(* ===== verification/Frames.v ===== *)
(** Frames on a byte stream (include/sub0pipeline/remote/transport.hpp,
    src/remote/payload_sender.hpp): the reader that splits received bytes into
    frames, and the payload frames a strategy sends. *)
From S2P Require Import Prelude Types Bytes Payload SubGraph Wire WireCodec WireCorrect.

Inductive TransportError : Set := kClosed | kIoError | kProtocol.

(** [ITransport::sendParts], the default: the parts as one frame. *)
Definition sendParts (parts : list (list byte)) : list byte := concat parts.

(** [TransportPayloadSender::sendPayloadFrame]: the frame given to the
    transport, or the refusal. *)
Definition kMaxParts : nat := 8.
Definition sendPayloadFrame (parts : list (list byte)) : expected (list byte) TransportError :=
  if (kMaxParts <? length parts + 1)%nat then Unexpected kProtocol else
  let body := Z.of_nat (sum_list_with length parts) in
  if 2 ^ 32 - 1 <? body then Unexpected kProtocol else
  Expected (sendParts (payloadFrameHeader body :: parts)).

Lemma sum_length_concat {A} (ls : list (list A)) : sum_list_with length ls = length (concat ls).
Proof. induction ls as [|l ls IH]; cbn; [done|]. by rewrite length_app, IH. Qed.

Lemma payload_frame_sent parts frame :
  sendPayloadFrame parts = Expected frame ->
  frame = finish (new_writer kPayload ++ concat parts) /\ zlen (concat parts) < 2 ^ 32.
Proof.
  unfold sendPayloadFrame. destruct (_ <? _)%nat; [done|]. rewrite sum_length_concat. fold (zlen (concat parts)).
  destruct (Z.ltb_spec (2 ^ 32 - 1) (zlen (concat parts))); [done|]. intros [= <-].
  rewrite finish_spec. split; [|lia]. done.
Qed.

Lemma payload_frame_type parts frame :
  sendPayloadFrame parts = Expected frame ->
  frameType frame = Some kPayload /\ drop kHeaderBytes frame = concat parts.
Proof. intros [-> Hl]%payload_frame_sent. by rewrite frame_frameType, frame_drop. Qed.

(** ** FrameReader *)

Record FrameReader := mkFrameReader { maxBodyBytes_ : Z; buffer_ : list byte }.
Definition new_frame_reader (max : Z) : FrameReader := mkFrameReader max [].

(** The loop of [feed] from [offset]: its result, the frames it has passed on and
    the offset it stops at; [None] when the fuel runs out. *)
Fixpoint feed_loop (fuel : nat) (max : Z) (buffer : list byte) (offset : nat) (frames : list (list byte)) :
    option (bool * list (list byte) * nat) :=
  match fuel with
  | O => None
  | S fuel =>
    if (length buffer - offset <? kHeaderBytes)%nat then Some (true, frames, offset) else
    let body := le_value (slice buffer offset 4) in
    if max <? body then Some (false, frames, offset) else
    let frameBytes := (kHeaderBytes + Z.to_nat body)%nat in
    if (length buffer - offset <? frameBytes)%nat then Some (true, frames, offset) else
    feed_loop fuel max buffer (offset + frameBytes) (frames ++ [slice buffer offset frameBytes])
  end.

(** Every round but the last consumes at least a header, so the buffer's length is
    fuel enough. *)
Definition feed (r : FrameReader) (bytes : list byte) : option (bool * list (list byte) * FrameReader) :=
  let buffer := buffer_ r ++ bytes in
  match feed_loop (S (length buffer)) (maxBodyBytes_ r) buffer 0 [] with
  | Some (true, frames, offset) => Some (true, frames, mkFrameReader (maxBodyBytes_ r) (drop offset buffer))
  | Some (false, frames, _) => Some (false, frames, mkFrameReader (maxBodyBytes_ r) buffer)
  | None => None
  end.

(** A transport feeds what it receives until a feed refuses. *)
Fixpoint feeds (r : FrameReader) (chunks : list (list byte)) : option (bool * list (list byte) * FrameReader) :=
  match chunks with
  | [] => Some (true, [], r)
  | c :: rest =>
    match feed r c with
    | Some (true, frames, r) =>
      match feeds r rest with
      | Some (b, more, r) => Some (b, frames ++ more, r)
      | None => None
      end
    | other => other
    end
  end.

(** ** Reassembly *)

(** One whole frame within the limit, and a beginning of one. *)
Definition framed (max : Z) (f : list byte) : Prop :=
  (kHeaderBytes <= length f)%nat /\ le_value (take 4 f) <= max /\
  length f = (kHeaderBytes + Z.to_nat (le_value (take 4 f)))%nat.
Definition partial (max : Z) (f : list byte) : Prop :=
  (length f < kHeaderBytes)%nat \/
  (le_value (take 4 f) <= max /\ (length f < kHeaderBytes + Z.to_nat (le_value (take 4 f)))%nat).

Lemma framed_frame max t b : zlen b <= max -> zlen b < 2 ^ 32 -> framed max (finish (new_writer t ++ b)).
Proof.
  intros Hm Hb. rewrite finish_spec. unfold framed, kHeaderBytes.
  pose proof (length_le_bytes 4 (zlen b)) as Hl.
  assert (Ht : le_value (take 4 (le_bytes 4 (zlen b) ++ to_byte (FrameType_u8 t) :: b)) = zlen b).
  { rewrite <- Hl at 1. rewrite take_app_length. apply le_value_u32. unfold is_u32, zlen in *. lia. }
  rewrite Ht, length_app, Hl. unfold zlen in *. cbn [length]. lia.
Qed.

Lemma take_4_app (f rest : list byte) : (kHeaderBytes <= length f)%nat -> take 4 (f ++ rest) = take 4 f.
Proof. intros H. unfold kHeaderBytes in H. by rewrite take_app_le by lia. Qed.

Lemma feed_loop_frames frames rest max : Forall (framed max) frames -> partial max rest ->
  forall buffer offset acc fuel, drop offset buffer = concat frames ++ rest -> (offset <= length buffer)%nat ->
    (length buffer - offset < fuel)%nat ->
    feed_loop fuel max buffer offset acc = Some (true, acc ++ frames, (offset + length (concat frames))%nat).
Proof.
  intros Hf Hr. induction Hf as [|f fs Hf Hfs IH]; intros buffer offset acc fuel Hd Ho Hfuel;
    (destruct fuel as [|fuel]; [lia|]); cbn [feed_loop].
  all: pose proof (length_drop buffer offset) as Hl; rewrite Hd in Hl; unfold slice; rewrite Hd.
  - cbn [concat app] in *. rewrite app_nil_r, Nat.add_0_r, <- Hl. destruct Hr as [Hr|[Hm Hr]].
    + by rewrite (proj2 (Nat.ltb_lt _ _)).
    + destruct (_ <? kHeaderBytes)%nat; [done|]. rewrite (proj2 (Z.ltb_ge _ _)) by done.
      by rewrite (proj2 (Nat.ltb_lt _ _)).
  - destruct Hf as (H5 & Hm & Hlen). cbn [concat] in *. rewrite <- app_assoc in *.
    rewrite take_4_app, <- Hlen, take_app_length by done. rewrite length_app in Hl.
    rewrite (proj2 (Nat.ltb_ge _ _)), (proj2 (Z.ltb_ge _ _)), (proj2 (Nat.ltb_ge _ _)) by lia.
    unfold kHeaderBytes in H5. rewrite IH.
    + by rewrite <- app_assoc, length_app, Nat.add_assoc.
    + by rewrite <- drop_drop, Hd, drop_app_length.
    + lia.
    + lia.
Qed.

(** A prefix of a stream of frames is some of them and the beginning of the next. *)
Lemma frames_prefix frames rest max p q : Forall (framed max) frames -> partial max rest ->
  p ++ q = concat frames ++ rest ->
  exists fs gs part, frames = fs ++ gs /\ p = concat fs ++ part /\ partial max part /\ part ++ q = concat gs ++ rest.
Proof.
  intros Hf Hr. revert p. induction Hf as [|f fs Hf Hfs IH]; intros p Hp.
  - exists [], [], p. repeat (split; [done|]). cbn in Hp. split; [|done]. subst rest.
    unfold partial in *. rewrite length_app in Hr. destruct (decide (length p < kHeaderBytes)%nat) as [|H5]; [by left|].
    rewrite take_4_app in Hr by lia. right. lia.
  - cbn [concat] in Hp. destruct (decide (length f <= length p)%nat) as [Hle|Hgt].
    + assert (Hsplit : p = f ++ drop (length f) p).
      { rewrite <- (take_drop (length f) p) at 1. f_equal.
        apply (f_equal (take (length f))) in Hp. rewrite <- app_assoc, take_app_length, take_app_le in Hp by done. done. }
      rewrite Hsplit, <- !app_assoc in Hp. apply app_inv_head in Hp.
      destruct (IH _ Hp) as (gs & hs & part & -> & Hpp & Hpart & Hq).
      exists (f :: gs), hs, part. rewrite Hsplit, Hpp. cbn [concat]. by rewrite <- app_assoc.
    + exists [], (f :: fs), p. repeat (split; [done|]). split; [|done].
      assert (Hpre : p = take (length p) f).
      { apply (f_equal (take (length p))) in Hp. rewrite <- app_assoc, take_app_length, take_app_le in Hp by lia. done. }
      destruct Hf as (H5 & Hm & Hlen). unfold partial.
      destruct (decide (length p < kHeaderBytes)%nat) as [|H5']; [by left|]. right.
      replace (take 4 p) with (take 4 f); [lia|].
      rewrite Hpre, take_take. f_equal. unfold kHeaderBytes in H5'. lia.
Qed.

Lemma partial_nil max : partial max [].
Proof. left. unfold kHeaderBytes. cbn. lia. Qed.

Lemma feeds_frames max chunks : forall buffer frames rest, Forall (framed max) frames -> partial max buffer ->
  partial max rest -> buffer ++ concat chunks = concat frames ++ rest ->
  feeds (mkFrameReader max buffer) chunks = Some (true, frames, mkFrameReader max rest).
Proof.
  induction chunks as [|c chunks IH]; intros buffer frames rest Hf Hb Hr Heq.
  - cbn in *. rewrite app_nil_r in Heq. subst buffer.
    destruct frames as [|f fs]; [done|]. exfalso. apply Forall_cons in Hf as [(H5 & Hm & Hlen) _].
    cbn [concat] in Hb. rewrite <- app_assoc in Hb. unfold partial in Hb.
    rewrite take_4_app, length_app in Hb by done. lia.
  - cbn [concat] in Heq. rewrite app_assoc in Heq.
    destruct (frames_prefix _ _ _ _ _ Hf Hr Heq) as (fs & gs & part & -> & Hbc & Hpart & Hrest).
    apply Forall_app in Hf as [Hfs Hgs]. cbn [feeds]. unfold feed. cbn [buffer_ maxBodyBytes_].
    rewrite (feed_loop_frames fs part max Hfs Hpart) by (rewrite ?drop_0; done || lia).
    rewrite Hbc at 1. rewrite Nat.add_0_l, drop_app_length.
    by rewrite (IH part gs rest Hgs Hpart Hr Hrest).
Qed.

(** However the transport cuts the stream, the reader passes on exactly the
    frames that were sent, in order, and keeps the bytes of an unfinished one. *)
Theorem frames_reassembled max chunks frames rest :
  Forall (framed max) frames -> partial max rest -> concat chunks = concat frames ++ rest ->
  feeds (new_frame_reader max) chunks = Some (true, frames, mkFrameReader max rest).
Proof. intros Hf Hr Heq. apply feeds_frames; [done|apply partial_nil|done..]. Qed.

(** A header that announces more than the limit stops the reader after the frames before it. *)
Lemma oversized_stream_refused max frames h : Forall (framed max) frames ->
  (kHeaderBytes <= length h)%nat -> max < le_value (take 4 h) ->
  feed (new_frame_reader max) (concat frames ++ h) =
    Some (false, frames, mkFrameReader max (concat frames ++ h)).
Proof.
  intros Hf H5 Hm. unfold feed. cbn [buffer_ maxBodyBytes_ new_frame_reader app].
  assert (Hgen : forall buffer offset acc fuel, drop offset buffer = concat frames ++ h -> (offset <= length buffer)%nat ->
    (length buffer - offset < fuel)%nat -> exists o, feed_loop fuel max buffer offset acc = Some (false, acc ++ frames, o)).
  { induction Hf as [|f fs Hf Hfs IH]; intros buffer offset acc fuel Hd Ho Hfuel;
      (destruct fuel as [|fuel]; [lia|]); cbn [feed_loop].
    all: pose proof (length_drop buffer offset) as Hl; rewrite Hd in Hl; unfold slice; rewrite Hd.
    - cbn [concat app] in *. exists offset. rewrite app_nil_r, <- Hl, (proj2 (Nat.ltb_ge _ _)) by done.
      by rewrite (proj2 (Z.ltb_lt _ _)).
    - destruct Hf as (Hf5 & Hfm & Hlen). cbn [concat] in *. rewrite <- app_assoc in *.
      rewrite take_4_app, <- Hlen, take_app_length by done. rewrite length_app in Hl.
      rewrite (proj2 (Nat.ltb_ge _ _)), (proj2 (Z.ltb_ge _ _)), (proj2 (Nat.ltb_ge _ _)) by lia.
      unfold kHeaderBytes in Hf5.
      destruct (IH buffer (offset + length f)%nat (acc ++ [f]) fuel) as [o Hoo].
      + by rewrite <- drop_drop, Hd, drop_app_length.
      + lia.
      + lia.
      + exists o. by rewrite Hoo, <- app_assoc. }
  destruct (Hgen (concat frames ++ h) 0%nat [] (S (length (concat frames ++ h)))) as [o ->]; [done|lia|lia|done].
Qed.

(** Two frames cut in the middle of a header and of a body, with the beginning of a third. *)
Definition sample_chunks : list (list byte) :=
  [take 3 (encodeCancel 5); drop 3 (encodeCancel 5) ++ take 9 (encodeCancel 6); drop 9 (encodeCancel 6) ++ [x08]].

Lemma frames_reassembled_witness :
  feeds (new_frame_reader 1024) sample_chunks =
    Some (true, [encodeCancel 5; encodeCancel 6], mkFrameReader 1024 [x08]).
Proof.
  apply (frames_reassembled 1024 sample_chunks [encodeCancel 5; encodeCancel 6] [x08]).
  - assert (H : forall id, framed 1024 (encodeCancel id)) by (intros id; by apply (framed_frame 1024 kCancel (le_bytes 8 id))).
    repeat (apply Forall_cons; split); [apply H..|by apply Forall_nil].
  - left. unfold kHeaderBytes. cbn. lia.
  - vm_compute. reflexivity.
Defined.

★ ★ ★ ★ ★ ★ ★

__ABOUT THIS TASK__
Using the entries shown above, reproduce verbatim the lines from the line bearing "rewrite take_4_app in" to the line bearing "replace (take 4", inclusive.

__WRITTEN SOLUTION__
    rewrite take_4_app in Hr by lia. right. lia.
  - cbn [concat] in Hp. destruct (decide (length f <= length p)%nat) as [Hle|Hgt].
    + assert (Hsplit : p = f ++ drop (length f) p).
      { rewrite <- (take_drop (length f) p) at 1. f_equal.
        apply (f_equal (take (length f))) in Hp. rewrite <- app_assoc, take_app_length, take_app_le in Hp by done. done. }
      rewrite Hsplit, <- !app_assoc in Hp. apply app_inv_head in Hp.
      destruct (IH _ Hp) as (gs & hs & part & -> & Hpp & Hpart & Hq).
      exists (f :: gs), hs, part. rewrite Hsplit, Hpp. cbn [concat]. by rewrite <- app_assoc.
    + exists [], (f :: fs), p. repeat (split; [done|]). split; [|done].
      assert (Hpre : p = take (length p) f).
      { apply (f_equal (take (length p))) in Hp. rewrite <- app_assoc, take_app_length, take_app_le in Hp by lia. done. }
      destruct Hf as (H5 & Hm & Hlen). unfold partial.
      destruct (decide (length p < kHeaderBytes)%nat) as [|H5']; [by left|]. right.
      replace (take 4 p) with (take 4 f); [lia|].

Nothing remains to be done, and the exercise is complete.